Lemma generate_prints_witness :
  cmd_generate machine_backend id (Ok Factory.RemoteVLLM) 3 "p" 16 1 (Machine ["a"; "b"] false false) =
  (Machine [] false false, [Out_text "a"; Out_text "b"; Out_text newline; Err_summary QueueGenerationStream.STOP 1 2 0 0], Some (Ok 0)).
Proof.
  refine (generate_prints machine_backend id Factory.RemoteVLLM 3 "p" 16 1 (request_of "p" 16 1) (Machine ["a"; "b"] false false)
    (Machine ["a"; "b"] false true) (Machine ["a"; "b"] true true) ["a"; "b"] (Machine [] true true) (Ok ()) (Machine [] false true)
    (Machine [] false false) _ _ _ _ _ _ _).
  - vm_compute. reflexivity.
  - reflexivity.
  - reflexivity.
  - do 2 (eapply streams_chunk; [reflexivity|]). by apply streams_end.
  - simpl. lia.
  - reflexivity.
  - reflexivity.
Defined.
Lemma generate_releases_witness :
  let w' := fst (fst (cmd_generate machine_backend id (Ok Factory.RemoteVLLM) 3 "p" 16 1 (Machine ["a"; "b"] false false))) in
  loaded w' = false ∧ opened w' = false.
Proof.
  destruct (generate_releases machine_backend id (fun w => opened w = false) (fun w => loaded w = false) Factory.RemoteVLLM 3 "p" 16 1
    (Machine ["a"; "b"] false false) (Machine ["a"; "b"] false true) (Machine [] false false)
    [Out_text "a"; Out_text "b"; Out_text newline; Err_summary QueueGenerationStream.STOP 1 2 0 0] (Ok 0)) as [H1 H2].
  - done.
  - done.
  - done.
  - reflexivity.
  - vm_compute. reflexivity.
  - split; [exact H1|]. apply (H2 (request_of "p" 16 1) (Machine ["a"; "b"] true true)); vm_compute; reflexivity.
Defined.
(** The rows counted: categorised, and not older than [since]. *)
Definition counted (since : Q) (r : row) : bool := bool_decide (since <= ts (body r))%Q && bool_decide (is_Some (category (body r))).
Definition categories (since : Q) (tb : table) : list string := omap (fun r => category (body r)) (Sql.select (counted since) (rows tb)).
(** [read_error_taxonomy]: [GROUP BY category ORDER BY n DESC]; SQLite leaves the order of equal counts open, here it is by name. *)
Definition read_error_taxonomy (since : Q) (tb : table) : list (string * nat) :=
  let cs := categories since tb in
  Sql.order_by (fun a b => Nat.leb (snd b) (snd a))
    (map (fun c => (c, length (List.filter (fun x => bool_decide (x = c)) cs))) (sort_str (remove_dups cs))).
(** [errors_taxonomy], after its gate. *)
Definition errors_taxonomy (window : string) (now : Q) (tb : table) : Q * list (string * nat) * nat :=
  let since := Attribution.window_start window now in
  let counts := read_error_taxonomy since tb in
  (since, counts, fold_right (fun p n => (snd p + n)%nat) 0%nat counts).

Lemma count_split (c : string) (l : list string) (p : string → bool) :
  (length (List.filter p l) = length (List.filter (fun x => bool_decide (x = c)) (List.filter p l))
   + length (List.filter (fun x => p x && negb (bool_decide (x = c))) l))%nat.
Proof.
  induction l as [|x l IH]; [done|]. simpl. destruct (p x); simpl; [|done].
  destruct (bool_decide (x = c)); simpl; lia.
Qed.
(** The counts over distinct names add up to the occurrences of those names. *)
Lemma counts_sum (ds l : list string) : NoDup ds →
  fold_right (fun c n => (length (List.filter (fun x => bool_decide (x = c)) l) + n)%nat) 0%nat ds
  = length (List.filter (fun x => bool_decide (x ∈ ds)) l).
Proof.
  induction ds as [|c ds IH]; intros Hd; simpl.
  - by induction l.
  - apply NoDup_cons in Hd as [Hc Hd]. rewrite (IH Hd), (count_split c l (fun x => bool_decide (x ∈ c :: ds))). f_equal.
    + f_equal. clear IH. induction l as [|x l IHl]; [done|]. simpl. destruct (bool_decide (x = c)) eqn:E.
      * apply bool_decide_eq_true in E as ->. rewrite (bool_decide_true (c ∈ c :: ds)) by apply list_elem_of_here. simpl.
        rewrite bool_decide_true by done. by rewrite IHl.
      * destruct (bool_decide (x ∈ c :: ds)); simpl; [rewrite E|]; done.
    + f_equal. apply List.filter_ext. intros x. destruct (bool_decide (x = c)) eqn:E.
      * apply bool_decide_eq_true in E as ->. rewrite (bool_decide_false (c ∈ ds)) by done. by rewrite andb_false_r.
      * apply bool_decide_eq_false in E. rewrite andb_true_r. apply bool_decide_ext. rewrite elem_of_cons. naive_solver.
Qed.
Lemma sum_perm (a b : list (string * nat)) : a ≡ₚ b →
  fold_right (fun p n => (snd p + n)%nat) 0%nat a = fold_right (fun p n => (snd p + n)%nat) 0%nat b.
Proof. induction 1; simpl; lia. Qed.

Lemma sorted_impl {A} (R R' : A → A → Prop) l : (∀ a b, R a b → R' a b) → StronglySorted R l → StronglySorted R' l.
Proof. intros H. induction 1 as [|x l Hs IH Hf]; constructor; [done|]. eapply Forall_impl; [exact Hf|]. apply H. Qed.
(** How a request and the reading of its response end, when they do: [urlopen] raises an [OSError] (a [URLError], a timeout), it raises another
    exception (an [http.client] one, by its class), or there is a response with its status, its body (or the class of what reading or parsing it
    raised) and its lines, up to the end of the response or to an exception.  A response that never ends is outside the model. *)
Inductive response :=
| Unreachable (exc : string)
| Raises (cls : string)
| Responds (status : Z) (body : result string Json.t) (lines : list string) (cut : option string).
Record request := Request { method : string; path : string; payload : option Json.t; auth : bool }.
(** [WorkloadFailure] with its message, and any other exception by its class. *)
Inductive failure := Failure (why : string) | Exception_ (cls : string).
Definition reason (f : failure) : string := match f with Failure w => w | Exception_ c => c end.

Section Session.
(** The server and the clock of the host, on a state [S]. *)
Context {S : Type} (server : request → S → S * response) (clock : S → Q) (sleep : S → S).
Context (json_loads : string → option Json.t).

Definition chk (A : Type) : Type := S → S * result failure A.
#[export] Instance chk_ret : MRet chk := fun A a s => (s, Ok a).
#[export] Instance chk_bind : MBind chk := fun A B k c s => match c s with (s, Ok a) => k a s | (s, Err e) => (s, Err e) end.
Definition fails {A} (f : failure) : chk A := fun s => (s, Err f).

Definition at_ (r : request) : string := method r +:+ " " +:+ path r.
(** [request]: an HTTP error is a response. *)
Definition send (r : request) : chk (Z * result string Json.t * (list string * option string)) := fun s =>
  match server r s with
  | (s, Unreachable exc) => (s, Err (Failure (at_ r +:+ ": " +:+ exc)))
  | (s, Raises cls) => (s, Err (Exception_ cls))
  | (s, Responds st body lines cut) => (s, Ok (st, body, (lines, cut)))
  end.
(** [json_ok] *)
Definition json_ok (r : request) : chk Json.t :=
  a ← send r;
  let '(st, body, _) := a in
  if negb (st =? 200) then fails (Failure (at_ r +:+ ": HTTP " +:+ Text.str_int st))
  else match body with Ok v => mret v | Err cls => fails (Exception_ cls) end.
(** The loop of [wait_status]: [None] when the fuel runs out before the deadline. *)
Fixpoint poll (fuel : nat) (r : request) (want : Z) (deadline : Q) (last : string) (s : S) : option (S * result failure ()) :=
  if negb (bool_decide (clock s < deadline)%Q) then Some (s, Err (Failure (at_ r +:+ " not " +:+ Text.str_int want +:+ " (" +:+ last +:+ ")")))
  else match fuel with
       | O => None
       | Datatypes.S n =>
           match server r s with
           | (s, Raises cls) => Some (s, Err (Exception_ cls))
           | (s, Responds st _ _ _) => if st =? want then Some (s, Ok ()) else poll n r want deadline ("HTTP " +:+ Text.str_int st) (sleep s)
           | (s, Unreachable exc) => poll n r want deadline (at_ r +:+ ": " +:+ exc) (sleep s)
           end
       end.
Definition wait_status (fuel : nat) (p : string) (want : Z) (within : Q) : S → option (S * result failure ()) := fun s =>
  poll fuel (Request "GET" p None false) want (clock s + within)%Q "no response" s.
* * * * * * *
• TASK
From the records above, print only the lines between the one holding "(exc : string)" and the one holding "(s, Err f).", inclusive, exactly as they stand.

• WRITTEN SOLUTION
| Unreachable (exc : string)
| Raises (cls : string)
| Responds (status : Z) (body : result string Json.t) (lines : list string) (cut : option string).
Record request := Request { method : string; path : string; payload : option Json.t; auth : bool }.
(** [WorkloadFailure] with its message, and any other exception by its class. *)
Inductive failure := Failure (why : string) | Exception_ (cls : string).
Definition reason (f : failure) : string := match f with Failure w => w | Exception_ c => c end.

Section Session.
(** The server and the clock of the host, on a state [S]. *)
Context {S : Type} (server : request → S → S * response) (clock : S → Q) (sleep : S → S).
Context (json_loads : string → option Json.t).

Definition chk (A : Type) : Type := S → S * result failure A.
#[export] Instance chk_ret : MRet chk := fun A a s => (s, Ok a).
#[export] Instance chk_bind : MBind chk := fun A B k c s => match c s with (s, Ok a) => k a s | (s, Err e) => (s, Err e) end.
Definition fails {A} (f : failure) : chk A := fun s => (s, Err f).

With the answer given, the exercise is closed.